Records shown:
====================

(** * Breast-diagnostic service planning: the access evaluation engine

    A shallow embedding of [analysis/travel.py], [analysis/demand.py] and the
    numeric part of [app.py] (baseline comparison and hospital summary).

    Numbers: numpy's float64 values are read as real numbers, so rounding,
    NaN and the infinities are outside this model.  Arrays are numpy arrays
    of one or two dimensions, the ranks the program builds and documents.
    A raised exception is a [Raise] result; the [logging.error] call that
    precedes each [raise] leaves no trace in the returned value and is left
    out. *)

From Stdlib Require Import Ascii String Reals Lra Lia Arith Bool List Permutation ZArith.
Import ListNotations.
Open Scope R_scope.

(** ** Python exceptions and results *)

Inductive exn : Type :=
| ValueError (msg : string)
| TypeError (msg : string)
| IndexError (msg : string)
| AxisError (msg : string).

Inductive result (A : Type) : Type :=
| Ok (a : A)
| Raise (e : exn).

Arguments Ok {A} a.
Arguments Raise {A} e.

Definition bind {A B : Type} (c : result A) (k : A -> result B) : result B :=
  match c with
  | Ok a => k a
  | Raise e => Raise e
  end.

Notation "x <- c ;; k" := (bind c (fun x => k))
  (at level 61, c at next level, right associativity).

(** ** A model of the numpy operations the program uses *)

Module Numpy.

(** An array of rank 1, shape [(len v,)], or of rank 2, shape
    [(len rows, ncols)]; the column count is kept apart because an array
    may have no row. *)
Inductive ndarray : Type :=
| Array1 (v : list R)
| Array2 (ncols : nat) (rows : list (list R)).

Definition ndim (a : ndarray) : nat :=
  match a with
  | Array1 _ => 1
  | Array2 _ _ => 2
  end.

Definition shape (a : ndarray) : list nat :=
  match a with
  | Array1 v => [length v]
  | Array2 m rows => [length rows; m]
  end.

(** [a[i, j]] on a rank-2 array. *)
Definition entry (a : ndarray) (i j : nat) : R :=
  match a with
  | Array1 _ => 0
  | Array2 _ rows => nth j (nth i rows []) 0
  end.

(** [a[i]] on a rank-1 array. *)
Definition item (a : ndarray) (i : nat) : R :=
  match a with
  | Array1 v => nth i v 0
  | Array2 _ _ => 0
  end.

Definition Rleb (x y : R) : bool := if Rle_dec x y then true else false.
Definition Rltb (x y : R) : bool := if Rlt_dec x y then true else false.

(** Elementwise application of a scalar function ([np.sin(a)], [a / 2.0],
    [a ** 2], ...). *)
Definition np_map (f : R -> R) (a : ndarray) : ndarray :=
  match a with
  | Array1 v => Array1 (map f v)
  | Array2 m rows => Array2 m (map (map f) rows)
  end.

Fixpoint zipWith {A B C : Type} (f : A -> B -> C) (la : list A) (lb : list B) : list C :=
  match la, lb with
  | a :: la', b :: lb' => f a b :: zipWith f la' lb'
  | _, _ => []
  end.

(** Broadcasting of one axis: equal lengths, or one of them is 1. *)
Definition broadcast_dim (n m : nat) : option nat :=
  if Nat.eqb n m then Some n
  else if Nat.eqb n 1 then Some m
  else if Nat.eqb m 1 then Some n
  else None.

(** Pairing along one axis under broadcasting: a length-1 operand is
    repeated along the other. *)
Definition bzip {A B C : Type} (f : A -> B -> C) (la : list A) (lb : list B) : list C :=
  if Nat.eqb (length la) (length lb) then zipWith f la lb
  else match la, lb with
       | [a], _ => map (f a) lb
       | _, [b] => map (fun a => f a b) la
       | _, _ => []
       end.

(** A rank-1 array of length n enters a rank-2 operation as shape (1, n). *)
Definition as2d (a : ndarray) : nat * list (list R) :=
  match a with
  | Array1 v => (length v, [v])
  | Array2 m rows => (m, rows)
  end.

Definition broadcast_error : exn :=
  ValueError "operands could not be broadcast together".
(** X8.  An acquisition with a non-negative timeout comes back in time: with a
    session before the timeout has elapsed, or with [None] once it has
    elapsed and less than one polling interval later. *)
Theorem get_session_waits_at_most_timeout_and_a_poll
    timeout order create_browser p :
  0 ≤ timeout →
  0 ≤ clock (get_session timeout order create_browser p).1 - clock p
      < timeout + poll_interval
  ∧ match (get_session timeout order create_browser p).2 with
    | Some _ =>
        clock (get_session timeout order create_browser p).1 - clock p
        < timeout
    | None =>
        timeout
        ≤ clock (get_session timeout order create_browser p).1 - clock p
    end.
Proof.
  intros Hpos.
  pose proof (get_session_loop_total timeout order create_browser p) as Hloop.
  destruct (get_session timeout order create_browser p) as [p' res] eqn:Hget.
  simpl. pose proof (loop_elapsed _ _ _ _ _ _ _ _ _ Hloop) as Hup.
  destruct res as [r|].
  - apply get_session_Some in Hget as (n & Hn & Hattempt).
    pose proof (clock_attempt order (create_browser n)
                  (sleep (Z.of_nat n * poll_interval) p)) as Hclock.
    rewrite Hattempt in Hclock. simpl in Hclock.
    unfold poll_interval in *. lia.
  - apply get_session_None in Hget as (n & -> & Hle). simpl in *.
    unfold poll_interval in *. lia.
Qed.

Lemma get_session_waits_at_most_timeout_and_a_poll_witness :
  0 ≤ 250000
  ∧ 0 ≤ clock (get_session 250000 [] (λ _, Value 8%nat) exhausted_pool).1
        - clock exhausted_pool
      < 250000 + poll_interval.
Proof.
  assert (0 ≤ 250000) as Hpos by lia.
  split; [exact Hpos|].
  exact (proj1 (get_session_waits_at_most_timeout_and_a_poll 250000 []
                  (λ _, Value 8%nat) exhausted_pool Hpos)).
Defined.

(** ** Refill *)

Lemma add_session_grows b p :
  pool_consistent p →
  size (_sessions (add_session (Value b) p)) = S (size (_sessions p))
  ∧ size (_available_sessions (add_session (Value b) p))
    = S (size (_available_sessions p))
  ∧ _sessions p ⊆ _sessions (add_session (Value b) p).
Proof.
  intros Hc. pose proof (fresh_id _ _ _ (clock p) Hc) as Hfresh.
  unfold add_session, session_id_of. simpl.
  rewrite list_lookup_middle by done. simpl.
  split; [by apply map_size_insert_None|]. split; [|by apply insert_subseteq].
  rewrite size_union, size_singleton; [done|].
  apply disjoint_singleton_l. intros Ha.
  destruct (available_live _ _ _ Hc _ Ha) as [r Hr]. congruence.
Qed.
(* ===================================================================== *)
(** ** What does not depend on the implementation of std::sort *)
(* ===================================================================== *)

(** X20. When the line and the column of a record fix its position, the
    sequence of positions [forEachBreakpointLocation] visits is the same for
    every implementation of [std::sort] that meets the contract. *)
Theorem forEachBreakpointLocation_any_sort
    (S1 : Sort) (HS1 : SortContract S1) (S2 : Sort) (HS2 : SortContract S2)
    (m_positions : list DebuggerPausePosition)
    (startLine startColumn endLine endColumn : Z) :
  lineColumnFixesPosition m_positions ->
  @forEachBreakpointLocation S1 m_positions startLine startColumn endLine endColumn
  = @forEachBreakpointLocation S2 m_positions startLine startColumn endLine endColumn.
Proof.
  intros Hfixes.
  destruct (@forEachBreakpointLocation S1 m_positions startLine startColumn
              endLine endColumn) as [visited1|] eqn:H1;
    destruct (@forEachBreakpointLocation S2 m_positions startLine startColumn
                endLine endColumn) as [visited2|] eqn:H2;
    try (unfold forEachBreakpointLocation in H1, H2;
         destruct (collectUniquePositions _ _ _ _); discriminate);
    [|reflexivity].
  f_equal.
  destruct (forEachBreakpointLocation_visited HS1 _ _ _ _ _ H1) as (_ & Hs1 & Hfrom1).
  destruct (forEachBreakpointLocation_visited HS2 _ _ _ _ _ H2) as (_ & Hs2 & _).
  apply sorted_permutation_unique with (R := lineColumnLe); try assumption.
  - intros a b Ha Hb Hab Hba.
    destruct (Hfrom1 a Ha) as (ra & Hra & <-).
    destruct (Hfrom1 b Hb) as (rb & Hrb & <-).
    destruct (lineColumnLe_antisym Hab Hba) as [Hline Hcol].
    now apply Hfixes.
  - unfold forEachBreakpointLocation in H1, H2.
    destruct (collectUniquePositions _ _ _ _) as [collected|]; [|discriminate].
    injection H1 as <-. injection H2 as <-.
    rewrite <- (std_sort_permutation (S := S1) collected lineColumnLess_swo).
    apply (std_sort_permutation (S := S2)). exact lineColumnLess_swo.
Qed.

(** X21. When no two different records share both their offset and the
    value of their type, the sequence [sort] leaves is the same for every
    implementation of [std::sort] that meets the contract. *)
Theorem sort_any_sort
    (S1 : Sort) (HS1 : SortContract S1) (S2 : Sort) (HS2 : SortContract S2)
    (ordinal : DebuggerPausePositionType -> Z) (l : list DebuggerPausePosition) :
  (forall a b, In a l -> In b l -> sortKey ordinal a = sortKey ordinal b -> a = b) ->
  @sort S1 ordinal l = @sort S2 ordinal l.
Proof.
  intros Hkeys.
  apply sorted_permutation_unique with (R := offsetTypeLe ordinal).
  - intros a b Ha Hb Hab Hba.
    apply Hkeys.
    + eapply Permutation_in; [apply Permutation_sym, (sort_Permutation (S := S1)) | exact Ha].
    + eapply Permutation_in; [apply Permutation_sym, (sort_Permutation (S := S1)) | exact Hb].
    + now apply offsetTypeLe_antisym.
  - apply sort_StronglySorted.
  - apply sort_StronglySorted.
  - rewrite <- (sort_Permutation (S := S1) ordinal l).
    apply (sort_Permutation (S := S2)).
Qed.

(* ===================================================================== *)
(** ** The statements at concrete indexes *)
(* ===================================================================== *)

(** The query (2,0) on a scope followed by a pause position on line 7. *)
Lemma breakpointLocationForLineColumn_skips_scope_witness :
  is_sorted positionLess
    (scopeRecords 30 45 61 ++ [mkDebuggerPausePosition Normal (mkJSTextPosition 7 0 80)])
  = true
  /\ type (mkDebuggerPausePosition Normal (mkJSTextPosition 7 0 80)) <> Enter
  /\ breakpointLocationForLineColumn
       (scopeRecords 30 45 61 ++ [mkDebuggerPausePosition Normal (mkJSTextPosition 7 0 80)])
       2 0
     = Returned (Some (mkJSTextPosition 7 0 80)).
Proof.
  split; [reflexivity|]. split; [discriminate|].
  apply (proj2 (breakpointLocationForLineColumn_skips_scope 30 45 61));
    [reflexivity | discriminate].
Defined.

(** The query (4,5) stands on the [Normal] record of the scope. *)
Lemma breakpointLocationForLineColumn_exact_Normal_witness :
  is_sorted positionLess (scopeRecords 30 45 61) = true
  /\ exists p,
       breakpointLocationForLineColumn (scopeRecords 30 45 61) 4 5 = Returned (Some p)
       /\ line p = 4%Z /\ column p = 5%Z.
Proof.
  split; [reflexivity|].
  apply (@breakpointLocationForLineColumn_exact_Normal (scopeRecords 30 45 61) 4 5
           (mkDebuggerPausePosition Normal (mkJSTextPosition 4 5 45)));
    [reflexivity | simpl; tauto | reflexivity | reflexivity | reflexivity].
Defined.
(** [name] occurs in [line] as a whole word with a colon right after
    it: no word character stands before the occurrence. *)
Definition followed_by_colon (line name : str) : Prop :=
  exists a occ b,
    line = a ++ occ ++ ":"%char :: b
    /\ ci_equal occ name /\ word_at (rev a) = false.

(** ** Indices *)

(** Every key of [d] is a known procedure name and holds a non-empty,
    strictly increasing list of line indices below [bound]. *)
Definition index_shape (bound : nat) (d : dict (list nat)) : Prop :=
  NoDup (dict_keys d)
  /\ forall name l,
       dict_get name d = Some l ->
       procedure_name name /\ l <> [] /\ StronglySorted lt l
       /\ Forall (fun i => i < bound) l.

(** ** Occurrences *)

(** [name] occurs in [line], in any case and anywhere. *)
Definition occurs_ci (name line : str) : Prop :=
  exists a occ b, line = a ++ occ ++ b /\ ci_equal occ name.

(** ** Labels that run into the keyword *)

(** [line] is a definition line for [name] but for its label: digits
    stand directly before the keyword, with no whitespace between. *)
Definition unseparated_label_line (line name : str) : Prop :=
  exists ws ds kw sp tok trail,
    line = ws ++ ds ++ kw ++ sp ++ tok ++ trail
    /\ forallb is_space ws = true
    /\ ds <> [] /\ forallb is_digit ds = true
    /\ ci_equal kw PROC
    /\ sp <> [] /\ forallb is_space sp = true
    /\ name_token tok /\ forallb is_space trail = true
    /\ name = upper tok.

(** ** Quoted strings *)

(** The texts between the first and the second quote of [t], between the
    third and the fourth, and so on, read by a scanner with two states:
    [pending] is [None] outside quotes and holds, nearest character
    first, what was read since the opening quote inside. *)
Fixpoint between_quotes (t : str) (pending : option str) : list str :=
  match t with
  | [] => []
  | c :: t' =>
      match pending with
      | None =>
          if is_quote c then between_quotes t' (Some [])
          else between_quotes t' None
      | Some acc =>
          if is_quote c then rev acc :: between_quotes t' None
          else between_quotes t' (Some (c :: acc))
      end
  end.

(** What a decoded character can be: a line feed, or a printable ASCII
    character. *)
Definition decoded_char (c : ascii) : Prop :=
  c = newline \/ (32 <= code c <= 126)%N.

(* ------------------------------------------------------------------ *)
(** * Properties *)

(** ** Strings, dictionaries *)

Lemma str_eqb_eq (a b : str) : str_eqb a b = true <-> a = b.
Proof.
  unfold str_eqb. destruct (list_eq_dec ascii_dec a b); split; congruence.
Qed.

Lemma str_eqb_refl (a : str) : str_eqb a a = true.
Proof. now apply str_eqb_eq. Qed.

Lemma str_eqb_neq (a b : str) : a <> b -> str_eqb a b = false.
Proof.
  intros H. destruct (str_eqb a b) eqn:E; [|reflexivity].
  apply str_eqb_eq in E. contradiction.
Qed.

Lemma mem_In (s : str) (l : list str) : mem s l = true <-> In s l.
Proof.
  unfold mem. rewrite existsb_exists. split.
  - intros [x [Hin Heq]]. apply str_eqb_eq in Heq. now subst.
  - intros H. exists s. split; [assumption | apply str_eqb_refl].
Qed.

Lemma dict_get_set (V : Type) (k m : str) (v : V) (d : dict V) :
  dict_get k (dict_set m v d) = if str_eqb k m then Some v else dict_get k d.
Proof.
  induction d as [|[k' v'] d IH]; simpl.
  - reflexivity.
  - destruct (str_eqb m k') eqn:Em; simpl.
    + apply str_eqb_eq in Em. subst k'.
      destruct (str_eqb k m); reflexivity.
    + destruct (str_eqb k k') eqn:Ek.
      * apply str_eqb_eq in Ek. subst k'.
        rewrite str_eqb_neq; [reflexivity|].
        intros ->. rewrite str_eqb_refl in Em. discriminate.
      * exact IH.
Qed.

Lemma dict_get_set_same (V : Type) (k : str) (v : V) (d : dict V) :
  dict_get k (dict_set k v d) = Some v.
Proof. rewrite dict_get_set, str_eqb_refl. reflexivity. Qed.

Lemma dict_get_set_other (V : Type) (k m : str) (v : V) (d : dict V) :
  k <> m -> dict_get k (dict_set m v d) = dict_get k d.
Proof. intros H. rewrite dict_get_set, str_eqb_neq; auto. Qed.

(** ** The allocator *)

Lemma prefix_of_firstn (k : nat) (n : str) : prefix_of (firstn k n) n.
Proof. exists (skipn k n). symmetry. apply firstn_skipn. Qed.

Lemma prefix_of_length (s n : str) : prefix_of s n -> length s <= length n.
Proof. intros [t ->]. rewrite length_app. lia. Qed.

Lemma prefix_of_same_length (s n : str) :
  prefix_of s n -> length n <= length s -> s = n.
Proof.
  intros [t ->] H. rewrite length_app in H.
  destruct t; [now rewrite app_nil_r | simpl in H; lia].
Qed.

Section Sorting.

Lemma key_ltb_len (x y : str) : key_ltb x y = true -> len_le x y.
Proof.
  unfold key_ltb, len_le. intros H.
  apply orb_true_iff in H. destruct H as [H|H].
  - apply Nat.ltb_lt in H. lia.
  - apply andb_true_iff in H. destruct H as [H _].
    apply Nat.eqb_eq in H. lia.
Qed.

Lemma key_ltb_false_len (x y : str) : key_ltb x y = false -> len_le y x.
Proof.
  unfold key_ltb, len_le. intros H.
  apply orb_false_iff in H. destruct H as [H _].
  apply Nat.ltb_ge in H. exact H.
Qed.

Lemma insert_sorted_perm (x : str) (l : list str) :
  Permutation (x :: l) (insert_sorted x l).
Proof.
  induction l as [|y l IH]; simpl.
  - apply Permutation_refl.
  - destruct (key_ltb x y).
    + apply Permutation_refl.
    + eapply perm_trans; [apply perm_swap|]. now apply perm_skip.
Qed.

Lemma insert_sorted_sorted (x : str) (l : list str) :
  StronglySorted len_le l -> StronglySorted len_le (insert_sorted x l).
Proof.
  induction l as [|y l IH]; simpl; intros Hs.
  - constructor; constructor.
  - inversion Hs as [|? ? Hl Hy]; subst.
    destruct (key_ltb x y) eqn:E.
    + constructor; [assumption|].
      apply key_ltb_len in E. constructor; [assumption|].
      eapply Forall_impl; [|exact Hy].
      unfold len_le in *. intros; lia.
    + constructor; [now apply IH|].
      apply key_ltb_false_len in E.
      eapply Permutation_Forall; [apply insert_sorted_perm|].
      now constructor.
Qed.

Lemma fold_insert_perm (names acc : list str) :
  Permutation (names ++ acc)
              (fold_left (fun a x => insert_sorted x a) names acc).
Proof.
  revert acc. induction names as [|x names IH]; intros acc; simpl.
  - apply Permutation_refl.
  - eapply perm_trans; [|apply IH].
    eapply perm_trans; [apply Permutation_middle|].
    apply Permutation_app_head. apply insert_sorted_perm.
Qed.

====================

What to work on: Please output exactly the lines between the one holding "Raise (e : exn)." and the one holding "(fun x => k))" in the records above, inclusive, and nothing more.

Result of the task:
| Raise (e : exn).

Arguments Ok {A} a.
Arguments Raise {A} e.

Definition bind {A B : Type} (c : result A) (k : A -> result B) : result B :=
  match c with
  | Ok a => k a
  | Raise e => Raise e
  end.

Notation "x <- c ;; k" := (bind c (fun x => k))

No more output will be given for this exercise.